(* ===== verification/Initrd.v ===== *)
(** * Initrd: [kernel/fs/initrd.c]

    The initial ram disk keeps its tree in inodes with first-child and
    next-sibling pointers; the vnode is the first member of the inode, so both
    have the same address.  Here are all operations on the tree and on open
    files; [InitrdFs] proves that they meet the interface of the virtual file
    system, [InitrdFile] and [InitrdCalls] what they do, and [Ustar] models the
    loader of the archive.

    Inodes, open directories and directory entries live in heaps by address.
    The bytes of names and file contents (the archive, the blocks of [calloc],
    the buffers of the callers) are one byte memory; an access outside it is a
    fault.  The two allocators the code uses, [calloc] and [slab_calloc], are two
    states of [Allocator]. *)
From S2P Require Import Prelude Alloc Vfs.

(** ** Data *)
Record initrd_inode := MkInode {
  i_number : Z; i_name : Z; i_name_size : Z; i_name_owned : bool;
  i_buf : Z; i_bufsize : Z; i_buf_owned : bool; i_len : Z;
  i_accessed : Z; i_modified : Z; i_changed_mdt : Z;
  i_parent : Z; i_hard_target : Z; i_first_child : Z; i_next_sibling : Z;
}.
Record vfs_dirent := MkDirent { d_name : Z; d_inode_no : Z }.

(** [dir_cursors] are the [initrd_file_t] of open files, [postponed] counts the
    nested calls of [sched_postpone]. *)
Record iext (A : Type) := MkExt {
  inodes : gmap Z initrd_inode; bytes : gmap Z Z;
  dir_cursors : gmap Z Z; dirents : gmap Z vfs_dirent;
  inode_count : Z; postponed : Z; now : Z;
  heap : A; slab_heap : A;
}.
Arguments MkExt {A}.
Arguments inodes {A}.
Arguments bytes {A}.
Arguments dir_cursors {A}.
Arguments dirents {A}.
Arguments inode_count {A}.
Arguments postponed {A}.
Arguments now {A}.
Arguments heap {A}.
Arguments slab_heap {A}.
_____
**Exercise aim**
Where a line of the listing contains "files", count it; your answer must be only the resulting number.

**Written response**
2